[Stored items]
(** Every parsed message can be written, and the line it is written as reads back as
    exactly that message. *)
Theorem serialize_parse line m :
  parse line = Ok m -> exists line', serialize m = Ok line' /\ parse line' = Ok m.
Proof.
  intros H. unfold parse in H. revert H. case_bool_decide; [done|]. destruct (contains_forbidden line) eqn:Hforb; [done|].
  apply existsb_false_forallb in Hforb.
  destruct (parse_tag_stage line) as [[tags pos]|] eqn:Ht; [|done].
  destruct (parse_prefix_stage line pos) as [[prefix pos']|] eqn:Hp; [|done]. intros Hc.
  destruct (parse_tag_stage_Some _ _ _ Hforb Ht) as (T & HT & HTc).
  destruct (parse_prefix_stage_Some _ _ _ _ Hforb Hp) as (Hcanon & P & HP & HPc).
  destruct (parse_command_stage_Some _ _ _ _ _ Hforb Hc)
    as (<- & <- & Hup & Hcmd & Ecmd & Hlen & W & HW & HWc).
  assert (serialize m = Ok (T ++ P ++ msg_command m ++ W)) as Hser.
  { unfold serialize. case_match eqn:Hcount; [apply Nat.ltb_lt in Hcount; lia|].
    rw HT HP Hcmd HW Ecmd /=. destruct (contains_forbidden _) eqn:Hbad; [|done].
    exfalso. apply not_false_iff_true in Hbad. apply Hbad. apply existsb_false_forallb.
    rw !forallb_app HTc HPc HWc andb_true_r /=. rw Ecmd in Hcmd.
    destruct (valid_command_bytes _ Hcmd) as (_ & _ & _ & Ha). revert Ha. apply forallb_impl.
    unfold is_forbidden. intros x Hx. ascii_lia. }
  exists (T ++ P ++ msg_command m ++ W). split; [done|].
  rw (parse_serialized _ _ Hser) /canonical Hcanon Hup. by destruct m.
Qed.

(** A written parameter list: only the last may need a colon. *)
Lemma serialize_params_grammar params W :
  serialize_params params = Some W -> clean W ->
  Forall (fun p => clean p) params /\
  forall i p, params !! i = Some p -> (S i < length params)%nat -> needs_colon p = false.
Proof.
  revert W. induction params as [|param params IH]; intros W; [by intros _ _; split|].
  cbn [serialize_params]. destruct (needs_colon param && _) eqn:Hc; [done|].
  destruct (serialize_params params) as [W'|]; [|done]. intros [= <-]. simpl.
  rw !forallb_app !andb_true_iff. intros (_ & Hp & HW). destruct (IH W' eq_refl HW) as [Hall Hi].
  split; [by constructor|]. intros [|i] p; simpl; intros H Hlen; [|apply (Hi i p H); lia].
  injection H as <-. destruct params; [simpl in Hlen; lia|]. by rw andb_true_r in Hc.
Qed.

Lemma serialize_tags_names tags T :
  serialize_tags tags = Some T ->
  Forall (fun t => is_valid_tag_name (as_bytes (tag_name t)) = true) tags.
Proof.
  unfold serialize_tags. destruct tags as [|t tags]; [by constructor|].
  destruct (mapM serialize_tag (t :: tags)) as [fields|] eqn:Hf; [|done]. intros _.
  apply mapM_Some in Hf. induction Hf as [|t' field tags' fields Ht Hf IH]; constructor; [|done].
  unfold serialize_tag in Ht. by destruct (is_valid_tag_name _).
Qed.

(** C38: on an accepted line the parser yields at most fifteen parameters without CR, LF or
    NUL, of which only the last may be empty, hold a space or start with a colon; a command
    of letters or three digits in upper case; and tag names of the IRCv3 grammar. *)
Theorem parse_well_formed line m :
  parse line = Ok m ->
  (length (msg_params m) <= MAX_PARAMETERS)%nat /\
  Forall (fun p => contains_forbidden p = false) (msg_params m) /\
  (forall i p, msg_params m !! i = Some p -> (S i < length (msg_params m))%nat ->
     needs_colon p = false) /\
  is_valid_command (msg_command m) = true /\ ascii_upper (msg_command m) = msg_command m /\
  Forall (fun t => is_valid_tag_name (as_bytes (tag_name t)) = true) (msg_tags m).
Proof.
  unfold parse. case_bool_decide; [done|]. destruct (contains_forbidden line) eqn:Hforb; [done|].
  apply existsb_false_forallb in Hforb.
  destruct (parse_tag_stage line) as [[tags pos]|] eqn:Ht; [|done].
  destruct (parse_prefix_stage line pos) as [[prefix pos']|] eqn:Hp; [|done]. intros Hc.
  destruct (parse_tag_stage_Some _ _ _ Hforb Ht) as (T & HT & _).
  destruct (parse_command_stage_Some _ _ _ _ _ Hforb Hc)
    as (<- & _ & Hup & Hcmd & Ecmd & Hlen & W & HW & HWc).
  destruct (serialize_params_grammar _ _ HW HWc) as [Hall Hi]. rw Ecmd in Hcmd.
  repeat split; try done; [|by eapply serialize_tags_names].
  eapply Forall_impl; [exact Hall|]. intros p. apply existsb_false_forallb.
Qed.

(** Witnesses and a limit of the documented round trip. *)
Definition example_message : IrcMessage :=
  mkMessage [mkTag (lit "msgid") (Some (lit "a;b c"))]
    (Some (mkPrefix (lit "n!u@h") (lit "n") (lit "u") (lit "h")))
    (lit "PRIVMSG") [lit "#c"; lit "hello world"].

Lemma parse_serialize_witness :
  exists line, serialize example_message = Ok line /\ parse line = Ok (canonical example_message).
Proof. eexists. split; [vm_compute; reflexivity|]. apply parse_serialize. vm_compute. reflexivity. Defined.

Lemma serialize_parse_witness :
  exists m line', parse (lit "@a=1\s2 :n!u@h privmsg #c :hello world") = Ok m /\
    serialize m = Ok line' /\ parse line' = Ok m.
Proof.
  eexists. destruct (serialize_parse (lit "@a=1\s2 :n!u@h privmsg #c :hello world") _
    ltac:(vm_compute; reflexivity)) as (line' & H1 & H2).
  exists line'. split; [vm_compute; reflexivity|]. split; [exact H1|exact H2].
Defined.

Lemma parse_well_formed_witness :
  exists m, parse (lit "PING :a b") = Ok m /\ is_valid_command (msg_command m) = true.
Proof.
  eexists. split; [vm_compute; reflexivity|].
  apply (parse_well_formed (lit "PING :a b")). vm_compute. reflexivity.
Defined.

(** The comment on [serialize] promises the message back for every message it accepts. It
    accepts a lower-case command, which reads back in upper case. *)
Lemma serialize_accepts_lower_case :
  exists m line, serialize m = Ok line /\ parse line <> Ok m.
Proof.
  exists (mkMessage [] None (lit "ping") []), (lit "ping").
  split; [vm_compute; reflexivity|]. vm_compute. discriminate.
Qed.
* * *
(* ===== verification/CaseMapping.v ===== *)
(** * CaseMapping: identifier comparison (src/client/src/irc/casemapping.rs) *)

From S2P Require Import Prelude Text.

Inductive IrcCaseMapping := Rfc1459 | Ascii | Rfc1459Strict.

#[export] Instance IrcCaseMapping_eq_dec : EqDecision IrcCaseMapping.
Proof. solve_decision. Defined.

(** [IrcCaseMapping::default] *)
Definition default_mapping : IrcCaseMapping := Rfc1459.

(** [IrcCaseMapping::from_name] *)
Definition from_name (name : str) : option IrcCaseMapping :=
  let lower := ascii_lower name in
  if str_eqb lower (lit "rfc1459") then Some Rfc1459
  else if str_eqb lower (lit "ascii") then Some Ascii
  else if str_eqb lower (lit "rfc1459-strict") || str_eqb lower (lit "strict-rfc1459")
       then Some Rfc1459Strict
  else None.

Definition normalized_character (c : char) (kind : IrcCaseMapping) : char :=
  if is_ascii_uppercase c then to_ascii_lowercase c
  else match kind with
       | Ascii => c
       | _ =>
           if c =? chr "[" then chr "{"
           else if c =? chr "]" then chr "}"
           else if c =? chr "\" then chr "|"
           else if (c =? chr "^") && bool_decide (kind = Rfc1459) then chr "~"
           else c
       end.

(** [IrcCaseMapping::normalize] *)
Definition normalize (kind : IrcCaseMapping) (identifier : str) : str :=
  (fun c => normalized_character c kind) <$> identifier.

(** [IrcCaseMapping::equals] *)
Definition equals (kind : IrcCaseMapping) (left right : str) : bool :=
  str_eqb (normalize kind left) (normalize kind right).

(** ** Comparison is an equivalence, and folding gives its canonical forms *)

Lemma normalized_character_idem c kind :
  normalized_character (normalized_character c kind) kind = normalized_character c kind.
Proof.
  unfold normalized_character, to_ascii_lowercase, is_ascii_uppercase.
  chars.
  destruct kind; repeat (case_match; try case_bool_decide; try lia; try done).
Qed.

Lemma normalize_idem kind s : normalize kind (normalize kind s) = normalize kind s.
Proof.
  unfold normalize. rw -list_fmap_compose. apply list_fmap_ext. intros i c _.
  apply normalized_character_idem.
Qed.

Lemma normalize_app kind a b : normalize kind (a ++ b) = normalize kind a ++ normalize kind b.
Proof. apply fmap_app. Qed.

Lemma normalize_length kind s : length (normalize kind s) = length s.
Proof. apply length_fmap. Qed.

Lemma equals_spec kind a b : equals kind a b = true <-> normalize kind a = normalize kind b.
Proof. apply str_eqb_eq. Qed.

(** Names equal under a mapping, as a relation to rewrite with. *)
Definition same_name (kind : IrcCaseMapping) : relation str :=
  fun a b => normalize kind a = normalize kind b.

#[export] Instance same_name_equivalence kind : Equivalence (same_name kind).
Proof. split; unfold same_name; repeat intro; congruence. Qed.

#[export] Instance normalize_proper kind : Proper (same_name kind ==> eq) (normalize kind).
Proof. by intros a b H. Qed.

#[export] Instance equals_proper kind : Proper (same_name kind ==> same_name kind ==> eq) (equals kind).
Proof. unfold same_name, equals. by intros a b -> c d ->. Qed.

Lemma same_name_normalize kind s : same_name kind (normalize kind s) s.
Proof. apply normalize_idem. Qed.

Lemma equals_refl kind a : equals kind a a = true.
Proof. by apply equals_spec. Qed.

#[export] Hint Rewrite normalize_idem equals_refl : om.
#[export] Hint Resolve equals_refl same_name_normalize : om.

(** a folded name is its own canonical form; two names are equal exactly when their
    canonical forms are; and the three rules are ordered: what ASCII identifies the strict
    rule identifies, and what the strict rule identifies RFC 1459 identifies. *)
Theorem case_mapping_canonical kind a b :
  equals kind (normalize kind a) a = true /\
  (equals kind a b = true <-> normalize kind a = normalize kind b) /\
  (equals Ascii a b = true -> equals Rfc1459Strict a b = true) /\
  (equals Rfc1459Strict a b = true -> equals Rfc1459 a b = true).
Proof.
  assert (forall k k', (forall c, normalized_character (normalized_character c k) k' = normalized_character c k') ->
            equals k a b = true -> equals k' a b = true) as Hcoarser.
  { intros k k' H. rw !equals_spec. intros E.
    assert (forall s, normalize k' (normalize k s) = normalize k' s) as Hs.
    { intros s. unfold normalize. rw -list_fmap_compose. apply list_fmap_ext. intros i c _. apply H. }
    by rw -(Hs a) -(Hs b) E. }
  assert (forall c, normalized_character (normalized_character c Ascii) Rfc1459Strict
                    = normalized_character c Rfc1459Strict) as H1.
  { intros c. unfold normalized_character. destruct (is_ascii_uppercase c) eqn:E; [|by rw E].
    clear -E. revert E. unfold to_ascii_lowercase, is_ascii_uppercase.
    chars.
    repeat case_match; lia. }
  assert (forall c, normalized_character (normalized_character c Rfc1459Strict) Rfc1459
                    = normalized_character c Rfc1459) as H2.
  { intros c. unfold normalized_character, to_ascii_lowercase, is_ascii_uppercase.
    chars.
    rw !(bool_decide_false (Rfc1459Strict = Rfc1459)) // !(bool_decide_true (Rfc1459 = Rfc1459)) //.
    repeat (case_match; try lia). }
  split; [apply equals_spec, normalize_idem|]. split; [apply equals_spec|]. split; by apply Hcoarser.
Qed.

- **Exercise details**
Among the lines above, find those with the word "reads" and list them.

- **Result below**
(** Every parsed message can be written, and the line it is written as reads back as
    accepts a lower-case command, which reads back in upper case. *)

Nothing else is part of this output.